• _Assignment_:
Your answer needs to include each line of the records in which the string "whose" can be found.

(Collected data entries)
(** * Multi-label STAPLE (performance-weighted label fusion)

    Shallow embedding of [itk::MultiLabelSTAPLE2ImageFilter]
    (src/combinesegmentations/itkMultiLabelSTAPLE2ImageFilter.h).

    The header declares the filter's state and defines its configuration
    surface inline: the Set/Unset/Get members, [CleanProbabilisticSegmentations]
    and [GetConfusionMatrix].  These are embedded from the C++ text.  The
    numerical engine ([GenerateData] and the protected helpers it calls) is
    only declared in the header; its definitions live in the .txx file, which
    is not part of the sources.  The engine is therefore modelled from the
    design document, stage by stage, in the second half of this file. *)

From Stdlib Require Import QArith Qcanon Qcabs.
From stdpp Require Import base list numbers option list_numbers strings.

(** ** Template parameters and typedefs

    [TInputImage], [TOutputImage] and [TWeights] are template parameters.
    Labels are non-negative integers, so both pixel types are [nat]; an image
    is the list of its pixels in raster order (every operation of the filter
    is pixelwise, so the spatial layout plays no role).  The input pixel
    type has a largest value, fixed by the instantiation of the template
    ([InputPixelTypeMax] of an [Implementation]); where the filter computes
    a value of that type, the class count of [DiscoverNumberOfClasses], the
    result is reduced to the type.  [TWeights] defaults
    to [float]; weights are embedded as exact rationals [Qc], so rounding is
    not represented. *)

Abbreviation InputPixelType := nat (only parsing).
Abbreviation OutputPixelType := nat (only parsing).
Abbreviation WeightsType := Qc (only parsing).
Abbreviation InputImageType := (list nat) (only parsing).
Abbreviation OutputImageType := (list nat) (only parsing).
Abbreviation MaskImageType := (list nat) (only parsing).
Abbreviation ConfusionMatrixType := (list (list Qc)) (only parsing).
Abbreviation PriorProbabilitiesType := (list Qc) (only parsing).
Abbreviation ProbabilityImageType := (list Qc) (only parsing).
Abbreviation PriorProbabilityImageArrayType := (list (list Qc)) (only parsing).
Abbreviation ObserverTrustType := (list Qc) (only parsing).
Abbreviation ProbabilisticSegmentationArrayType := (list (list Qc)) (only parsing).
Abbreviation PriorPreferenceType := (list nat) (only parsing).

(** ** The filter object

    One field per data member, in the order of the header (protected members,
    then private settings).  The last three fields belong to the superclasses
    [itk::Object] and [itk::ProcessObject], which are not under src/: the
    modification time stamp bumped by [Modified()], the input segmentations
    and the output label image.  [m_MaskImage] is a smart pointer that may be
    null, hence the [option]. *)

Record MultiLabelSTAPLE2ImageFilter : Type := Build_Filter {
  m_NumberOfClasses : InputPixelType;
  m_HasPriorProbabilities : bool;
  m_HasObserverTrust : bool;
  m_HasMaximumNumberOfIterations : bool;
  m_HasPriorProbabilityImageArray : bool;
  m_HasNumberOfClasses : bool;
  m_HasPriorPreference : bool;
  m_PriorProbabilities : PriorProbabilitiesType;
  m_PriorProbabilityImageArray : PriorProbabilityImageArrayType;
  m_ObserverTrust : ObserverTrustType;
  m_ConfusionMatrixArray : list ConfusionMatrixType;
  m_UpdatedConfusionMatrixArray : list ConfusionMatrixType;
  m_ProbabilisticSegmentationArray : ProbabilisticSegmentationArrayType;
  m_PriorPreference : PriorPreferenceType;
  m_MaximumConfusionMatrixElementUpdate : WeightsType;
  m_ElapsedIterations : nat;
  m_MaximumNumberOfIterations : nat;
  m_GenerateProbabilisticSegmentations : bool;
  m_TerminationUpdateThreshold : WeightsType;
  m_MaskImage : option MaskImageType;
  m_InitializeWithMajorityVoting : bool;
  m_MTime : nat;
  m_Inputs : list InputImageType;
  m_Output : OutputImageType
}.

Abbreviation Filter := MultiLabelSTAPLE2ImageFilter.

(** Functional field updates ([this->m_X = v]). *)

Definition with_MTime (mt' : nat) (f : Filter) : Filter :=
  let '(Build_Filter nc hpp hot hmi hpa hnc hpf pp pa ot cm ucm ps pf mu ei mi
      gps tut mk imv mt ins out) := f in
  Build_Filter nc hpp hot hmi hpa hnc hpf pp pa ot cm ucm ps pf mu ei mi gps
      tut mk imv mt' ins out.

Definition with_HasMaximumNumberOfIterations (hmi' : bool) (f : Filter) : Filter :=
  let '(Build_Filter nc hpp hot hmi hpa hnc hpf pp pa ot cm ucm ps pf mu ei mi
      gps tut mk imv mt ins out) := f in
  Build_Filter nc hpp hot hmi' hpa hnc hpf pp pa ot cm ucm ps pf mu ei mi gps
      tut mk imv mt ins out.

Definition with_HasPriorPreference (hpf' : bool) (f : Filter) : Filter :=
  let '(Build_Filter nc hpp hot hmi hpa hnc hpf pp pa ot cm ucm ps pf mu ei mi
      gps tut mk imv mt ins out) := f in
  Build_Filter nc hpp hot hmi hpa hnc hpf' pp pa ot cm ucm ps pf mu ei mi gps
      tut mk imv mt ins out.
(** Every occurrence of the word in the result has the padding character
    on both sides. *)
Lemma pad_scan_surrounded (n : nat) :
  forall t, (List.length t <= n)%nat ->
  forall pre post, pad_scan a b sp t = pre ++ a :: b :: post ->
  (exists pre', pre = pre' ++ [sp]) /\ (exists post', post = sp :: post').
Proof.
  induction n as [|n IH]; intros t Hlen pre post Hocc.
  - destruct t; [|simpl in Hlen; lia].
    destruct pre; discriminate.
  - destruct (pad_scan_cases t)
      as [[_ E] | [(t' & -> & E) | (c & t' & -> & Hmiss & E)]];
      rewrite E in Hocc.
    + destruct pre; discriminate.
    + destruct pre as [|p0 pre]; [cbn [app] in Hocc; congruence|].
      injection Hocc as H0 Hocc.
      destruct pre as [|p1 pre].
      { cbn [app] in Hocc. injection Hocc as Hpost. subst p0 post.
        split; [now exists [] | now eexists]. }
      injection Hocc as H1 Hocc.
      destruct pre as [|p2 pre]; [cbn [app] in Hocc; congruence|].
      injection Hocc as H2 Hocc.
      destruct pre as [|p3 pre]; [cbn [app] in Hocc; congruence|].
      injection Hocc as H3 Hocc.
      destruct (IH t' ltac:(simpl in Hlen; lia) pre post Hocc)
        as [[pre' ->] Hpost].
      split; [|exact Hpost].
      exists (p0 :: p1 :: p2 :: p3 :: pre'). reflexivity.
    + destruct pre as [|p0 pre].
      * cbn [app] in Hocc. injection Hocc as Hc Hocc. subst c.
        exfalso. eapply pad_scan_after_a; eassumption.
      * injection Hocc as Hc Hocc.
        destruct (IH t' ltac:(simpl in Hlen; lia) pre post Hocc)
          as [[pre' ->] Hpost].
        split; [|exact Hpost].
        exists (p0 :: pre'). reflexivity.
Qed.

(** Where the text has no match, the result has no padded word. *)
Lemma pad_scan_no_padded (c : N) (t : str) :
  startswith [a; b] (c :: t) = false ->
  startswith [sp; a; b; sp] (c :: pad_scan a b sp t) = false.
Proof.
  intros Hmiss.
  cbn [startswith].
  destruct (N.eqb_spec sp c) as [<-|]; [|reflexivity].
  cbn [andb].
  destruct (pad_scan_cases t)
    as [[_ E] | [(t' & _ & E) | (c' & t' & -> & Hmiss' & E)]]; rewrite E.
  - reflexivity.
  - apply N.eqb_neq in sp_not_a. rewrite N.eqb_sym in sp_not_a.
    now rewrite sp_not_a.
  - destruct (N.eqb_spec a c') as [<-|]; [|reflexivity].
    cbn [andb].
    destruct (pad_scan a b sp t') as [|y r] eqn:E'; [reflexivity|].
    destruct (N.eqb_spec b y) as [<-|]; [|reflexivity].
    exfalso. eapply pad_scan_after_a; eassumption.
Qed.

(** Taking the padding away again gives the text back: the padding is all
    that was added. *)
Lemma pad_scan_undo (n : nat) :
  forall t, (List.length t <= n)%nat ->
  replace_scan [sp; a; b; sp] [a; b] 0 (pad_scan a b sp t) = t.
Proof.
  induction n as [|n IH]; intros t Hlen.
  - destruct t; [reflexivity | simpl in Hlen; lia].
  - destruct (pad_scan_cases t)
      as [[-> E] | [(t' & -> & E) | (c & t' & -> & Hmiss & E)]];
      rewrite E.
    + reflexivity.
    + change (sp :: a :: b :: sp :: pad_scan a b sp t')
        with ([sp; a; b; sp] ++ pad_scan a b sp t').
      rewrite replace_scan_hit by discriminate.
      rewrite IH by (simpl in Hlen; lia). reflexivity.
    + rewrite replace_scan_miss by (now apply pad_scan_no_padded).
      rewrite IH by (simpl in Hlen; lia). reflexivity.
Qed.

(** The scan adds no character other than the padding character. *)
Lemma pad_scan_chars (n : nat) :
  forall t, (List.length t <= n)%nat ->
  forall x, In x (pad_scan a b sp t) -> x = sp \/ In x t.
Proof.
  induction n as [|n IH]; intros t Hlen x Hin.
  - destruct t; [contradiction | simpl in Hlen; lia].
  - destruct (pad_scan_cases t)
      as [[-> E] | [(t' & -> & E) | (c & t' & -> & Hmiss & E)]];
      rewrite E in Hin.
    + contradiction.
    + cbn [In] in *.
      destruct Hin as [H|[H|[H|[H|H]]]]; auto.
      destruct (IH t' ltac:(simpl in Hlen; lia) x H); auto.
    + cbn [In] in *.
      destruct Hin as [H|H]; auto.
      destruct (IH t' ltac:(simpl in Hlen; lia) x H); auto.
Qed.
(** X12. The requests that [POST] turns down before any collaborator call:
    a missing query or knowledge base is answered 400; a target that
    cannot be determined (an unknown [target_node_id], or an empty
    taxonomy) is answered 500 with the controller's message; a context
    without authorized items is answered 404 with that context.  None of
    these answers depends on the collaborator. *)
Theorem POST_turns_down
    (parseNotesForConstraints : string -> list string -> list ConstraintObject.t)
    (anthropic : nat -> Reply) (fuel : nat) (body : GenerationRequest.t) :
  (truthy (GenerationRequest.query body) = false
   \/ GenerationRequest.bset_file body = None ->
   POST parseNotesForConstraints anthropic fuel body
   = Some (BadRequest400 "Missing required fields: query and bset_file"))
  /\ (forall bsetFile,
        GenerationRequest.bset_file body = Some bsetFile ->
        truthy (GenerationRequest.query body) = true ->
        targetNodeOf (BSetFile.headings bsetFile)
          (or_else (GenerationRequest.query body) "")
          (GenerationRequest.target_node_id body) = None ->
        POST parseNotesForConstraints anthropic fuel body
        = Some (ServerError500 "Internal server error"
                  "Could not determine target analytical node from query"))
  /\ (forall bsetFile context,
        GenerationRequest.bset_file body = Some bsetFile ->
        truthy (GenerationRequest.query body) = true ->
        processQuery parseNotesForConstraints fuel bsetFile
          (or_else (GenerationRequest.query body) "")
          (GenerationRequest.target_node_id body) = Returned context ->
        AuthorizedContext.reasoning_objects context = [] ->
        POST parseNotesForConstraints anthropic fuel body
        = Some (NotFound404
                  "No authorized reasoning objects found for this query"
                  context)).
Proof.
  unfold POST. cbv zeta. repeat split.
  - intros [Hq | Hb].
    + destruct (GenerationRequest.bset_file body); [|reflexivity].
      now rewrite Hq.
    + now rewrite Hb.
  - intros bsetFile Hb Hq Ht. rewrite Hb, Hq. simpl.
    unfold processQuery. cbv zeta. now rewrite Ht.
  - intros bsetFile context Hb Hq Hp Hempty. rewrite Hb, Hq. simpl.
    rewrite Hp, Hempty. reflexivity.
Qed.

(** X13. An unknown [target_node_id] is an error, not a fallback: when
    the request names a target and no node has that identifier,
    [processQuery] throws, whatever the query. *)
Theorem unknown_target_throws
    (parseNotesForConstraints : string -> list string -> list ConstraintObject.t)
    (fuel : nat) (bsetFile : BSetFile.t) (query targetNodeId : string) :
  targetNodeId <> EmptyString ->
  (forall node, In node (BSetFile.headings bsetFile) ->
                TaxonomyNode.id node <> targetNodeId) ->
  processQuery parseNotesForConstraints fuel bsetFile query (Some targetNodeId)
  = Thrown "Could not determine target analytical node from query".
Proof.
  intros Hne Hnone. unfold processQuery, targetNodeOf. cbv zeta. simpl.
  apply String.eqb_neq in Hne as Hb. rewrite Hb. simpl.
  destruct (find _ (BSetFile.headings bsetFile)) as [node|] eqn:F;
    [|reflexivity].
  apply find_some in F as [Hin E]. apply String.eqb_eq in E.
  now elim (Hnone node Hin).
Qed.

Lemma unknown_target_throws_witness :
  processQuery noConstraints 5 orphanFile "search" (Some "seizure")
  = Thrown "Could not determine target analytical node from query".
Proof.
  apply (unknown_target_throws noConstraints 5 orphanFile "search" "seizure").
  - discriminate.
  - intros node [<- | []]. discriminate.
Defined.

(** X14. The answer of a generation loop that ran.  When at least one
    attempt is allowed and the loop returns, it returns the collaborator's
    last reply with the report of that reply; the status is [validated]
    when that report passed, [rejected] when it is CRITICAL and [flagged]
    otherwise, and [flagged] only after the last permitted attempt; every
    earlier reply had a report of severity MAJOR. *)
Theorem generation_loop_result (anthropic : nat -> Reply)
    (max_iterations : nat) (context : AuthorizedContext.t) (st : LoopState) :
  0 < max_iterations ->
  generationLoop anthropic max_iterations context max_iterations initialState
  = Returned st ->
  exists text,
    anthropic (iterations st) = Completion text
    /\ 1 <= iterations st <= max_iterations
    /\ generatedText st = text
    /\ validationReport st = Some (validateGeneratedText text context)
    /\ status st = statusOf (validateGeneratedText text context)
    /\ (status st = flagged -> iterations st = max_iterations)
    /\ forall i, 1 <= i < iterations st ->
         exists t, anthropic i = Completion t
           /\ ValidationResult.severity (validateGeneratedText t context)
              = Some MAJOR.
Proof.
  intros Hmax H.
  apply generationLoop_result in H as (text & Ha & Hst & Hi & Hf & Hall);
    [|exact Hmax].
  simpl in Hi. exists text.
  assert (E1 : generatedText st = text) by (now rewrite Hst).
  assert (E2 : validationReport st
               = Some (validateGeneratedText text context))
    by (now rewrite Hst).
  assert (E3 : status st = statusOf (validateGeneratedText text context))
    by (now rewrite Hst).
  split; [exact Ha|]. split; [lia|]. split; [exact E1|]. split; [exact E2|].
  split; [exact E3|]. split; [exact Hf|].
  intros i Hi'. apply Hall. simpl. lia.
Qed.

Lemma generation_loop_result_witness :
  generationLoop (fun _ => Completion "The officer must stop.") 2
    suspicionContext 2 initialState
  = Returned (mkLoop 2 "The officer must stop."
                (Some (validateGeneratedText "The officer must stop."
                         suspicionContext))
                flagged)
  /\ ValidationResult.severity
       (validateGeneratedText "The officer must stop." suspicionContext)
     = Some MAJOR.
Proof.
  assert (H : generationLoop (fun _ => Completion "The officer must stop.") 2
                suspicionContext 2 initialState
              = Returned (mkLoop 2 "The officer must stop."
                  (Some (validateGeneratedText "The officer must stop."
                           suspicionContext))
                  flagged)) by (vm_compute; reflexivity).
  split; [exact H|].
  destruct (generation_loop_result (fun _ => Completion "The officer must stop.")
              2 suspicionContext _ (Nat.lt_0_succ 1) H)
    as (text & _ & _ & _ & _ & _ & _ & Hall).
  destruct (Hall 1) as (t & Ht & Hsev); [simpl; lia|].
  injection Ht as <-. exact Hsev.
Defined.

(** X15. A text in which neither [v.] nor [U.S.] occurs holds no
    citation: nothing is extracted and the citation check passes,
    whatever the authorized items. *)
Theorem text_without_citation_marks_passes (generatedText : string)
    (authorizedObjects : list BSetItem.t) :
  includes generatedText "v." = false ->
  includes generatedText "U.S." = false ->
  extractCitations generatedText = []
  /\ ValidationCheck.status (verifyCitations generatedText authorizedObjects)
     = PASS.
Proof.
  intros Hv Hus. apply includes_false in Hv, Hus.
  assert (E : extractCitations generatedText = []).
  { unfold extractCitations. cbv zeta.
    rewrite (exec_all_nothing pattern1), (exec_all_nothing pattern2);
      [reflexivity | |].
    - intros w L C. apply Hus.
      apply contains_trans with (b := w); [exact C | now apply lang_pattern2].
    - intros w L C. apply Hv.
      apply contains_trans with (b := w); [exact C | now apply lang_pattern1]. }
  split; [exact E|]. rewrite verifyCitations_status, E. reflexivity.
Qed.

Lemma text_without_citation_marks_passes_witness :
  includes "The stop was lawful." "v." = false
  /\ includes "The stop was lawful." "U.S." = false
  /\ ValidationCheck.status (verifyCitations "The stop was lawful." []) = PASS.
Proof.
  split; [reflexivity|]. split; [reflexivity|].
  exact (proj2 (text_without_citation_marks_passes "The stop was lawful." []
                  eq_refl eq_refl)).
Defined.

(** X16. A text whose lower-cased form holds none of the normative
    keywords states no rule: no sentence is kept and the rule-mapping
    check passes, whatever the authorized items. *)
Theorem text_without_normative_keyword_passes (generatedText : string)
    (authorizedObjects : list BSetItem.t) :
  (forall kw, In kw normativeKeywords ->
              includes (toLowerCase generatedText) kw = false) ->
  extractRuleStatements generatedText = []
  /\ ValidationCheck.status (verifyRuleMappings generatedText authorizedObjects)
     = PASS.
Proof.
  intros Hnone.
  assert (E : extractRuleStatements generatedText = []).
  { rewrite extractRuleStatements_filter.
    rewrite (filter_none isNormative); [reflexivity|].
    intros sentence Hin. apply split_pieces in Hin.
    destruct (isNormative sentence) eqn:N; [|reflexivity].
    apply isNormative_spec in N as (kw & Hkw & Hinc).
    apply includes_spec in Hinc.
    specialize (Hnone kw Hkw). apply includes_false in Hnone.
    elim Hnone. apply contains_trans with (b := toLowerCase sentence);
      [now apply contains_lower | exact Hinc]. }
  split; [exact E|].
  pose proof (verifyRuleMappings_cases generatedText authorizedObjects) as H.
  cbv zeta in H. rewrite E in H. simpl in H. tauto.
Qed.
(** The batch holds a [USER_AFFIRMATION] that was not recorded before. *)
Definition pending_affirmation (signals : list UpdateSignal)
  (counts : list (UpdateSignal * Z)) : bool :=
  existsb (signal_eqb USER_AFFIRMATION) signals
  && (count_of USER_AFFIRMATION counts <=? 0)%Z.

(** Two doubles are the same number: equal, or both a zero. *)
Definition same_number (x y : F.float) : Prop :=
  x = y \/ (exists s s', x = S754_zero s /\ y = S754_zero s').

Definition in_unit_interval (x : F.float) : Prop :=
  F.leb F.zero x = true /\ F.leb x F.one = true.


(** The paths that a backup may not touch: everything below [base_path]
    but the tree of [Backups]. *)
Definition under_backups (p : path) : Prop := is_prefix backups_dir p = true.

Definition outside_backups (p : path) : Prop :=
  p <> [] /\ is_prefix backups_dir p = false.

(** The object and the tree outside [Backups] are as they were. *)
Definition frame (s s' : State) : Prop :=
  self s' = self s /\
  forall p, outside_backups p -> fs (world s') p = fs (world s) p.


(** A directory that exists stays a directory. *)
Definition keeps_dir (root : path) (s s' : State) : Prop :=
  fs (world s) root = Some Dir -> fs (world s') root = Some Dir.


(** The three buffer files of an instance. *)
Definition buffer_files (i : string) : list path :=
  let instance_path := (buffer_dir ++ [("instance_" ++ i)%string])%list in
  [ episodic_file instance_path; semantic_file instance_path;
    sensory_file instance_path ].

Definition no_buffer_files (w : World) (i : string) : bool :=
  negb (existsb (exists_ w) (buffer_files i)).


(** An exception that is not the capacity error of any session. *)
Definition not_capacity (e : exn) : Prop := forall sid, e <> capacity_error sid.

(** A computation that leaves the object alone and never raises the
    capacity error. *)
Definition safe {A} (m : M A) : Prop :=
  forall s,
    self (snd (m s)) = self s /\
    forall e, fst (m s) = Raise e -> not_capacity e.

(** A computation that, when it returns, has counted one more episode, and
    never raises the capacity error. *)
Definition counts_one {A} (m : M A) : Prop :=
  forall s,
    match fst (m s) with
    | Ok _ =>
        self (snd (m s))
        = set_session (self s) (session_id (self s))
            (session_episode_count (self s) + 1)
    | Raise e => not_capacity e
    end.


(** The entries of the semantic buffer of the active instance, as
    [_merge_semantic] will read them, and the one appended last. *)
Definition buffered_semantic (s : State) : list json :=
  match instance_id (self s) with
  | Some i =>
      match
        (data <- read_json (fs (world s))
                   (semantic_file (buffer_dir ++ [("instance_" ++ i)%string])%list) ;;
         entries_of data)
      with
      | Ok entries => entries
      | Raise _ => []
      end
  | None => []
  end.

Definition last_buffered (s : State) : option json :=
  last (map Some (buffered_semantic s)) None.

(** The state of resolution that an entry records: both keys, or none. *)
Definition resolution_fields (entry : dict) : option json * option json :=
  (lookup "resolution_state" entry, lookup "clarification_attempts" entry).



(** Whether an entry has the concept [k]. *)
Definition has_concept (k : string) (entry : json) : bool :=
  match concept_of entry with
  | Ok c => py_eq c (JStr k)
  | Raise _ => false
  end.

(** Whether the confidence of [entry] is strictly above that of
    [existing]. *)
Definition higher (entry existing : json) : bool :=
  match
    (c <- confidence_of entry ;; c' <- confidence_of existing ;; py_gt c c')
  with
  | Ok b => b
  | Raise _ => false
  end.

(** The deduplication, concept by concept: among the entries of the master
    the last one of the concept stands; an admitted entry of the concept
    takes its place when its confidence is higher, or when there is none. *)
Definition latest (k : string) (best : option json) (entry : json)
  : option json :=
  if has_concept k entry then Some entry else best.

Definition challenge (k : string) (best : option json) (entry : json)
  : option json :=
  if has_concept k entry then
    match best with
    | Some existing => if higher entry existing then Some entry else best
    | None => Some entry
    end
  else best.

Definition survivor (k : string) (old adm : list json) : option json :=
  fold_left (challenge k) adm (fold_left (latest k) old None).

Definition opt_list {A} (o : option A) : list A :=
  match o with Some x => [x] | None => [] end.

(** The values that a [concept_map] holds under the key [k]. *)
Definition slot (k : string) (cm : concept_map) : list json :=
  map snd (filter (fun kv => py_eq (fst kv) (JStr k)) cm).

(** Every value of the map has the concept [k] exactly when its key is
    [k]. *)
Definition keyed (k : string) (cm : concept_map) : Prop :=
  Forall (fun kv => has_concept k (snd kv) = py_eq (fst kv) (JStr k)) cm.

Module SampleMerge.

Import Sample.

Definition coffee : json := semantic_entry "coffee_preference" "provisional" f0_69.
Definition tea : json := semantic_entry "tea_preference" "provisional" f0_71.
Definition allergy_72 : json := semantic_entry "seafood_allergy" "provisional" f0_72.
Definition allergy_90 : json := semantic_entry "seafood_allergy" "confirmed" f0_90.

Definition entries (l : list json) : json := JObj [("entries", JList l)].

(** A semantic master that holds the allergy at 0.72, and a buffer that
    holds three entries, one of them the allergy at 0.90. *)
Definition master : json := entries [allergy_72].
Definition buffer : json := entries [coffee; tea; allergy_90].

Definition merge_state : State := with_file state0 (semantic_file []) master.

(** The entries of the semantic master in the tree of a state. *)
Definition stored (s : State) : result (list json) :=
  data <- master_semantic (fs (world s)) ;; entries_of data.
(** * Eigen: shape traits, the assignment engine and the conjugate gradient solver

    A shallow embedding of
    - [Eigen/src/Core/MatrixBase.h]        (shape traits and shape queries),
    - [Eigen/src/Core/OperatorEquals.h]    (the unrollers and [lazyAssign]),
    - [unsupported/Eigen/src/IterativeSolvers/ConjugateGradient.h]
      (the algorithm, the solver object and its deferred results).

    C++ [int] values are integers of [Z]; signed overflow has no defined
    behaviour in C++ and is not modelled.  Coefficients of a destination are
    a finite map from (row, column) to scalars. *)

From Stdlib Require Import ZArith Bool Lia.
From Stdlib Require Import Floats.PrimFloat.
From stdpp Require Import base tactics option list gmap.

Local Open Scope Z_scope.

(* ===================================================================== *)
(** * Part I: definitions *)
(* ===================================================================== *)

(** ** Outcomes of a call *)

(** The failures of the specification's taxonomy.  A failed [eigen_assert] /
    [ei_assert] on the initialisation flag is [NotInitialized], one on shapes
    is [DimensionMismatch]. *)
Inductive Error : Set :=
| NotInitialized
| DimensionMismatch.

(** A call returns, fails an assertion, or has no defined behaviour (a null
    pointer is dereferenced, a template recursion never reaches one of its
    specialisations, or the statement reached is ill-formed). *)
Inductive outcome (A : Type) : Type :=
| Returns (a : A)
| Fails (e : Error)
| Undefined.

Arguments Returns {A} a.
Arguments Fails {A} e.
Arguments Undefined {A}.

Definition obind {A B : Type} (o : outcome A) (k : A -> outcome B) : outcome B :=
  match o with
  | Returns a => k a
  | Fails e => Fails e
  | Undefined => Undefined
  end.

#[export] Instance outcome_bind : MBind outcome := fun A B k o => obind o k.
#[export] Instance outcome_ret : MRet outcome := fun A a => Returns a.

Definition ei_assert (cond : bool) (e : Error) : outcome unit :=
  if cond then Returns tt else Fails e.

(** ** Constants of the library *)

(** Modelled from the spec: the two constants [lazyAssign] and the traits use
    but whose declarations (util/Constants.h, util/Macros.h) are not part of
    the listing: the sentinel of an extent unknown until runtime, and the
    fixed unrolling budget. *)
Class Constants : Set := {
  Dynamic : Z;
  EIGEN_UNROLLING_LIMIT : Z
}.

(** [for (int k = 0; k < n; k++) body(k)] over a state; [n] does not change
    while the loop runs. *)
Definition for_loop {S : Type} (n : Z) (body : Z -> S -> S) (s : S) : S :=
  foldl (fun s k => body k s) s (seqZ 0 n).

(** ** Shape traits (MatrixBase.h) *)

Section ShapeTraits.
Context `{Constants}.

(** What a [Derived] type provides at compile time. *)
Record Traits : Set := {
  RowsAtCompileTime : Z;
  ColsAtCompileTime : Z;
  MaxRowsAtCompileTime : Z;
  MaxColsAtCompileTime : Z;
  CoeffReadCost : Z
}.

Definition SizeAtCompileTime (t : Traits) : Z :=
  if (RowsAtCompileTime t =? Dynamic) || (ColsAtCompileTime t =? Dynamic)
  then Dynamic
  else RowsAtCompileTime t * ColsAtCompileTime t.

Definition MaxSizeAtCompileTime (t : Traits) : Z :=
  if (MaxRowsAtCompileTime t =? Dynamic) || (MaxColsAtCompileTime t =? Dynamic)
  then Dynamic
  else MaxRowsAtCompileTime t * MaxColsAtCompileTime t.

Definition IsVectorAtCompileTime (t : Traits) : bool :=
  (RowsAtCompileTime t =? 1) || (ColsAtCompileTime t =? 1).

• _Response_:
(** X16. A text whose lower-cased form holds none of the normative
    but whose declarations (util/Constants.h, util/Macros.h) are not part of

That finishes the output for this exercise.